In galaxy clusters, hierarchical assembly predicts the formation of stellar substructures and intracluster light (ICL), a diffuse stellar component tracing the global cluster potential. Because these features are extremely faint, alternative tracers such as globular clusters (GCs) provide a powerful tool to study cluster assembly. We use deep VLT/FORS $V$- and $I$-band imaging to investigate the GC population in the nearby Hydra I galaxy cluster ($\sim 45.7$ Mpc). GC candidates were selected from the $VI$ colour-magnitude diagram and divided into blue and red subpopulations. We find a clear spatial dichotomy: red GCs are concentrated around the massive central galaxies NGC 3311 and NGC 3309, while blue GCs are more extended and offset from the centre, coinciding with a secondary peak of X-ray-emitting gas. In the central regions, GC spatial distributions further depend on stellar population properties: young metal-rich GCs are more extended and may be linked to ram-pressure stripping, whereas old metal-poor GCs are more centrally concentrated, possibly originating from disrupted dwarf galaxies. Comparing the GC number density profiles to the surface brightness profile of NGC 3311, we find that the red GCs closely follow the galaxy light, while the blue population significantly deviates from it and traces the global gravitational potential of the cluster. This is also reflected in the specific frequency of blue GCs, which is approximately $\sim 5\times$ higher in the ICL-dominated outskirts than in the inner regions dominated by red GCs. Finally, we present a novel method to constrain the evolution of the galaxy luminosity function of the cluster using GC specific frequencies and colour distributions, yielding a past faint-end slope of $α=-1.81^{+0.16}_{-0.16}$ compared to $α=-1.41^{+0.08}_{-0.05}$ today, consistent with high-redshift observations and cosmological simulations.

Figures (20)

• Figure 1: Optical image of the centre of the Hydra I cluster obtained from the Digitized Sky Survey. The green squares show the region covered by the seven $6.8' \times 6.8'$ FORS1 pointings from which we obtain the $V$ and $I$ photometry for our GC candidates, while the blue squares show the regions with $U$-band coverage. The dark blue inset shows the background field located outside the cluster in the direction indicated by the arrow. The dashed gray circle corresponds to a radius of 0.15R_vir = 240kpc.

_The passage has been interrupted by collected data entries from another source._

Lemma drive_granted_safe fuel opts h t w s m Q :
  untouched s m -> holds m h t -> s = cn_session m ->
  (forall r m', drive_post r m' -> Q r m') ->
  csafe True (drive_granted fuel opts h t w s) m Q.
Proof.
  intros Hu Hh Hy HQ. unfold drive_granted.
  assert (Hdrop : forall s' e m', sess_inv s' -> cn_closed m' = false -> holds m' h t ->
    csafe True (let* _ := term_ask (CDropGrant h t) in done (s', Err e)) m' Q).
  { intros s' e m' Hi' Hc' Hh'. apply act_safe_bind, act_safe_ask. intros a _.
    destruct a. eexists. split; [apply cs_drop, Hh'|].
    apply act_safe_done, HQ. unfold drive_post. cbn. auto. }
  pose proof Hu as (Hi & Hc & Hrest).
  apply act_safe_bind, send_safe;
    [exact Hi | left; exact Hy | discriminate | exact Hc | auto | | |].
  - intros s' e Hi' _. apply Hdrop; auto.
  - intros s' Hi' _ _ _. cbn [output_of is_exit].
    apply act_safe_bind, act_safe_ask. intros a _. eexists.
    split; [apply cs_resize, Hh|]. apply act_safe_bind.
    apply serve_loop_safe.
    { apply loop_inv_start; [|exact Hh | reflexivity].
      destruct Hrest as (? & ? & ? & ? & ?).
      unfold untouched. cbn. rewrite app_nil_r, orb_false_r. auto 10. }
    intros st m' r [Hci _]. destruct r as [[]|e]; [|apply Hdrop; apply Hci].
    apply act_safe_bind, act_safe_ask. intros [] _. eexists.
    split; [apply cs_drop, Hci|].
    apply act_safe_bind, act_safe_ask. intros b _. eexists.
    destruct (ci_holds _ _ _ _ _ Hci) as (Hhub & Hgr & _).
    split; [apply cs_exited; [exact Hhub | cbn; congruence | reflexivity]|].
    set (su := MkSummary _ _ _ _ _ _).
    assert (Hpost : drive_post (sv_session st, Ok su)
              (cn_end (cn_drop m') b (cn_closed m'))).
    { destruct Hci as [? ? ? ? ? ? ? ? ? ? Hend [Hb Hg]].
      split; [assumption|]. split; [assumption|]. split; [reflexivity|].
      cbn -[Z.min U64_MAX]. split.
      - intros [X|X]; destruct (sv_end st) as [[]|]; congruence.
      - intros _. unfold accounts. cbn -[Z.min U64_MAX]. split_and!; auto.
        intros code X. apply Hend. destruct (sv_end st); congruence. }
    apply act_safe_bind. destruct b.
    + apply act_safe_ask. intros [] _. eexists.
      split; [apply cs_retire; auto|]. apply act_safe_done, HQ, Hpost.
    + apply act_safe_done. apply act_safe_done, HQ, Hpost.
  - intros s' e Hi' _ _. apply Hdrop; auto.
Qed.

Lemma drive_safe fuel opts conn s Q :
  sess_inv s -> (forall r m', drive_post r m' -> Q r m') ->
  csafe True (drive fuel opts conn s) (conn_start s) Q.
Proof.
  intros Hi HQ. unfold drive.
  assert (Hn : not_granted s (conn_start s)) by (unfold not_granted, untouched; cbn; auto 10).
  assert (Herr : forall s' e m', not_granted s' m' -> Q (s', Err e) m').
  { intros s' e m' [(? & ? & _) [_ ?]]. apply HQ. unfold drive_post. cbn. auto. }
  assert (Hden : forall s' h e m', not_granted s' m' -> Q (s', Ok (no_service h e)) m').
  { intros s' h e m' [(? & ? & _) [? ?]]. apply HQ. unfold drive_post. cbn.
    split_and!; auto; congruence. }
  apply act_safe_bind, act_safe_ask. intros a _. eexists. split; [apply cs_deadline|].
  destruct a as [[]|e]; [|apply act_safe_done; auto].
  apply act_safe_bind, act_safe_ask. intros now _. eexists. split; [apply cs_now|].
  apply act_safe_bind, first_frame_safe; auto. intros [s1 f] m1 [Hn1 Hf]. cbn in Hf, Hn1.
  destruct f as [h w|h|e]; [|apply act_safe_done; auto..].
  destruct Hf as [Hh Hy]. destruct Hn1 as [Hu [Hg Hl]].
  apply act_safe_bind, act_safe_ask. intros a Ha.
  destruct a as [[t|e]|]; [| |cbn in Ha; congruence]; eexists.
  - split; [apply cs_acquire; auto|]. apply drive_granted_safe; auto.
    unfold holds. cbn. auto.
  - split; [apply cs_busy; auto|].
    apply act_safe_bind, deny_safe; eauto; [split; auto|]. intros s2 r m2 Hn2.
    destruct r as [[]|e']; [|apply act_safe_done; auto].
    apply act_safe_bind, act_safe_ask. intros b _. eexists.
    split; [apply cs_shutdown; [apply Hn2 | right; apply Hn2]|].
    apply act_safe_done; auto.
Qed.

Lemma serve_connection_safe fuel opts conn s :
  sess_inv s ->
  csafe True (serve_connection fuel opts conn s) (conn_start s) conn_final.
Proof.
  intros Hi. unfold serve_connection. apply act_safe_bind, drive_safe; [exact Hi|].
  intros [s1 r] m (Hi1 & Hc & Hl & Hr). cbn in Hi1, Hr.
  destruct r as [su|e]; apply act_safe_bind, act_safe_ask; intros a _; eexists;
    (split; [apply cs_close; auto|]); apply act_safe_done; split; auto; split; auto.
  - destruct Hr as [Hden Hac]. split; [exact Hden | intros X; left; apply Hac, X].
  - split; [intros [X|X]; discriminate X|]. intros _. right.
    exists e. split; [reflexivity | apply session_close_keys, Hi1].
Qed.

(** What a path of the automaton says of the bytes. *)
Definition bytes_inv (m : Conn) : Prop :=
  cn_written m `prefix_of` cn_typed m /\
  (cn_broken m = false -> cn_sent m `prefix_of` cn_drained m).

Lemma step_bytes m c a m' : conn_step m c a m' -> bytes_inv m -> bytes_inv m'.
Proof.
  intros Hs [Hw Hd].
  destruct Hs as [| | | |f wire s r Hc Hm E| | | | | | | | |h t d r ? ? ? ? Hp| |h t n r| | | | | | |];
    try (split; [exact Hw | exact Hd]).
  - destruct r; cbn [is_ok]; split; cbn; auto; rewrite ?orb_true_r, ?orb_false_r; [|discriminate].
    intros Hb. destruct f; cbn [output_of]; rewrite ?app_nil_r; auto. apply Hm, Hb.
  - destruct b; split; auto.
  - split; [|exact Hd]. cbn. apply prefix_app_r, Hw.
  - destruct r; cbn [is_ok]; split; cbn; rewrite ?app_nil_r; auto.
  - destruct r as [[bs| |]|]; split; cbn; auto. intros Hb. apply prefix_app_r; auto.
  - destruct c; split; auto.
Qed.

Lemma path_bytes m t m' : path conn_step m t m' -> bytes_inv m -> bytes_inv m'.
Proof. induction 1; eauto using step_bytes. Qed.


(** C37: a pass of the server's loop ends.  From any state the loop can be in, and
    whatever the environment answers, the pass returns, without a panic: the reads
    that drain the terminal stop after one chunk of output, and the writes after
    the frame. *)
Theorem serve_pass_returns opts h t st m tr o :
  loop_inv h t st m -> sv_end st = None ->
  runs (serve_pass opts h t st) tr o ->
  Forall (fun e => answer_ok (projT1 e) (projT2 e)) tr ->
  exists st' fl m', o = Done (st', fl) /\ path conn_step m tr m' /\
    match fl with
    | FlGo => loop_inv h t st' m'
    | FlBreak => loop_inv h t st' m' /\ sv_end st' <> None
    | FlFail _ => True
    end.
Proof.
  intros Hl He Hr Ht.
  destruct (safe_runs answer_ok conn_step _ _ _ _ _
    (serve_pass_safe opts h t st m (flow_post h t) Hl He (fun _ _ x => x)) Hr Ht)
    as (m' & Hp & Hf).
  destruct o as [[st' fl]| |]; cbn in Hf; try contradiction.
  exists st', fl, m'. split_and!; auto. destruct fl; cbn in *; auto.
Qed.

End Spec.

(** ** Witnesses: a connection over the hub of Terminal *)

Module Witness.

#[local] Existing Instance checksum_aead.

(** A terminal that echoes, and exits with 3 at the end of its input. *)
Record Echo := MkEcho { eo_out : list byte; eo_done : bool }.

#[local] Instance echo : PtyDevice Echo := {
  write_all_bounded d data :=
    (MkEcho (eo_out d ++ data) (eo_done d || existsb (Byte.eqb x04) data), true);
  set_winsize d _ := (d, true);
  read_timeout d n :=
    match eo_out d with
    | [] => (d, Ok (if eo_done d then PrEof else PrTimeout))
    | out => (MkEcho (drop n out) (eo_done d), Ok (PrData (take n out)))
    end;
  try_wait d := (d, Ok (if eo_done d then Some (MkWait (Some 3) None) else None));
}.

Record World := MkWorld {
  w_in : list (list byte);
  w_reg : TerminalRegistry Echo;
  w_now : Z;
}.

Definition on_hub {R} (w : World) (h : Z) (none : R)
  (f : PtyHub Echo -> PtyHub Echo * R) : World * R :=
  match rg_store (w_reg w) !! h with
  | None => (w, none)
  | Some hub =>
      let '(hub, r) := f hub in
      let g := w_reg w in
      (MkWorld (w_in w)
         (MkRegistry (rg_timeout g) (rg_conn_counter g) (rg_next_handle g)
            (rg_live g) (<[h := hub]> (rg_store g))) (w_now w), r)
  end.

Definition lease_time : Z := 50.

(** Every call of the environment, over the registry's own operations. *)
Definition answers (w0 : World) (c : TermCall) : World * answer c :=
  let w := MkWorld (w_in w0) (w_reg w0) (w_now w0 + 1) in
  let now := w_now w in
  match c return World * answer c with
  | CNow => (w, now)
  | CSetDeadline _ | CSend _ | CShutdownWrite | CClose => (w, Ok tt)
  | CRecv =>
      match w_in w with
      | [] => (w, Err TrTimeout)
      | f :: rest => (MkWorld rest (w_reg w) now, Ok f)
      end
  | COpen _ =>
      let '(g, r) := registry_open (w_reg w) (Some (MkEcho [] false)) now in
      (MkWorld (w_in w) g now, r)
  | CFind h => (w, registry_find (w_reg w) h)
  | CRetire h => (MkWorld (w_in w) (retire (w_reg w) h) now, tt)
  | CAcquire h conn => on_hub w h None (fun b => hub_acquire b lease_time now now conn)
  | CDropGrant h t =>
      on_hub w h tt (fun b => (set_lease b (drop_grant (hb_lease b) t), tt))
  | CHeartbeat h t => on_hub w h (Err TeClosed) (fun b => hub_heartbeat b lease_time now now t)
  | CIsCurrent h t =>
      on_hub w h false (fun b => (b, is_current (hb_lease b) lease_time now t))
  | CSnapshot h =>
      on_hub w h (MkSnapshot 0 None true true)
        (fun b => (b, lease_snapshot (hb_lease b) lease_time now))
  | CWrite h t d => on_hub w h (Err TeClosed) (fun b => write_input b lease_time now t d)
  | CResize h t win => on_hub w h (Err TeClosed) (fun b => Terminal.resize b lease_time now t win)
  | CDrain h n => on_hub w h (Err TeClosed) (fun b => drain_output b n)
  | CPollExit h => on_hub w h None poll_exit
  | CHasExited h => on_hub w h false (fun b => (b, has_exited b))
  end.

(** Two sessions after their confirmations, and frames of the client. *)
Definition confirmed (s : Session) (mine theirs : MessageType) (sealed : list byte) : Session :=
  fst (open_record (fst (seal_record s mine [])) theirs 0 sealed).

Definition confirmation (s : Session) (mt : MessageType) : list byte :=
  match seal_record s mt [] with (_, Some (Ok rc)) => rc_sealed rc | _ => [] end.

Definition client0 : Session := session_new demo_segment (demo_ctx Client).
Definition server0 : Session := session_new demo_segment (demo_ctx Server).
Definition client1 : Session :=
  confirmed client0 ClientConfirm ServerConfirm (confirmation server0 ServerConfirm).
Definition server1 : Session :=
  confirmed server0 ServerConfirm ClientConfirm (confirmation client0 ClientConfirm).

Fixpoint client_sends (s : Session) (fs : list TerminalFrame) : list (list byte) :=
  match fs with
  | [] => []
  | f :: fs =>
      match seal_frame s f with
      | (s, Some (Ok wire)) => wire :: client_sends s fs
      | _ => []
      end
  end.

Definition world0 : World :=
  MkWorld (client_sends client1 [TfOpen 24 80; TfInput [x6c; x73]; TfPing; TfInput [x04]])
    (registry_new lease_time) 100.

Definition options : ServeOptions := MkServeOptions 30 1 5.

Definition served := exec answers world0 (serve_connection 20 options 1 server1).

(** Within a connection: terminal 1 is open and granted to it. *)
Definition world1 : World :=
  let '(w, _) := answers world0 (COpen (MkWindow 24 80)) in
  let '(w, _) := answers w (CAcquire 1 1) in
  MkWorld (tail (client_sends client1 [TfPing; TfInput [x6c; x73]])) (w_reg w) (w_now w).

Definition held : Conn := cn_granted (cn_attach (conn_start server1) 1) 1.

Definition passed := exec answers world1 (serve_pass options 1 1 (serve_start server1)).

• Figure 2: Globular cluster candidates selection using the $VI$ colour-magnitude diagram. The red diamonds are point sources from Misgeld2011 that are spectroscopically confirmed to be associated with Hydra I. These objects reveal the locus of GCs in the colour-magnitude space, and we use them to select our sample of GC candidates, shown as the black points delimited by the dashed polygon. The right panel shows the $V$-band luminosity function of our selected candidates and of the objects in the background field, normalised to the area covered by the seven FORS fields.
• Figure 3: Left: Two-component Gaussian mixture model that best describes the $(V-I)_0$ colour distribution of our GC candidates (grey histogram). The individual components are shown as the blue and red dashed lines. Right: Red and blue GC subsamples obtained by assigning each GC to one Gaussian component. The expected numbers of background contaminants are shown as the step histograms.
• Figure 4: Spatial distribution of all (top panel), red (middle panel) and blue (bottom panel) GCs around Hydra I. The insets show the distributions around the central galaxies, NGC 3311 and NGC 3309. The spatial distribution of background objects for each population is shown in the top left inset in each panel. The dashed green contours on the bottom panel shows the X-ray emission from Hayakawa06.
• Figure 5: Central ($d \leq$ 6arcmin, grey dashed circle) spatial distribution of very blue (left) and very red (right) GC candidates, with colour ranges indicated in the insets.